Saved entries:
'''

(* ===== verification/Trie.v ===== *)
(** * Patricia Merkle trie of state proofs

    [libindy/src/services/pool/state_proof/node.rs].  [RlpItem] is the view the [rlp]
    crate gives of encoded bytes; the byte encoding itself and SHA3-256 are outside
    the repository and enter as the parameters [rlp_list] and [get_hash].

    Recursion through the node database is bounded by the stack: [fuel] is the
    number of frames left, and running out of it aborts the process like a panic.
    [Stored] is the abstract content of a trie; the lookups are proved against it. *)

From stdpp Require Import base list strings numbers gmap.
From Stdlib Require Import ZArith Lia.
From S2P Require Import Prelude.

(** ** Data *)
Inductive Node :=
  | Leaf (path value : bytes)
  | Extension (path : bytes) (next : Node)
  | Full (nodes : list (option Node)) (value : option bytes)
  | Hash (hash : bytes)
  | Blank.

Definition RADIX : nat := 16.
Definition FULL_SIZE : nat := RADIX + 1.
Definition PAIR_SIZE : nat := 2.
Definition HASH_SIZE : nat := 32.
Definition IS_LEAF_MASK : Z := 32.
Definition IS_PATH_ODD_MASK : Z := 16.

(** Encoded items: data, lists, and items whose header the crate rejects. *)
Inductive RlpItem :=
  | Data (b : bytes)
  | RList (l : list RlpItem)
  | Malformed.

Inductive RlpDecoderError :=
  | RlpMalformed
  | RlpExpectedToBeData
  | Custom (msg : string).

'''

Problem to solve: Retype all of the lines shown above, keeping each one exact.

Written solution:
(* ===== verification/Trie.v ===== *)
(** * Patricia Merkle trie of state proofs

    [libindy/src/services/pool/state_proof/node.rs].  [RlpItem] is the view the [rlp]
    crate gives of encoded bytes; the byte encoding itself and SHA3-256 are outside
    the repository and enter as the parameters [rlp_list] and [get_hash].

    Recursion through the node database is bounded by the stack: [fuel] is the
    number of frames left, and running out of it aborts the process like a panic.
    [Stored] is the abstract content of a trie; the lookups are proved against it. *)

From stdpp Require Import base list strings numbers gmap.
From Stdlib Require Import ZArith Lia.
From S2P Require Import Prelude.

(** ** Data *)
Inductive Node :=
  | Leaf (path value : bytes)
  | Extension (path : bytes) (next : Node)
  | Full (nodes : list (option Node)) (value : option bytes)
  | Hash (hash : bytes)
  | Blank.

Definition RADIX : nat := 16.
Definition FULL_SIZE : nat := RADIX + 1.
Definition PAIR_SIZE : nat := 2.
Definition HASH_SIZE : nat := 32.
Definition IS_LEAF_MASK : Z := 32.
Definition IS_PATH_ODD_MASK : Z := 16.

(** Encoded items: data, lists, and items whose header the crate rejects. *)
Inductive RlpItem :=
  | Data (b : bytes)
  | RList (l : list RlpItem)
  | Malformed.

Inductive RlpDecoderError :=
  | RlpMalformed
  | RlpExpectedToBeData
  | Custom (msg : string).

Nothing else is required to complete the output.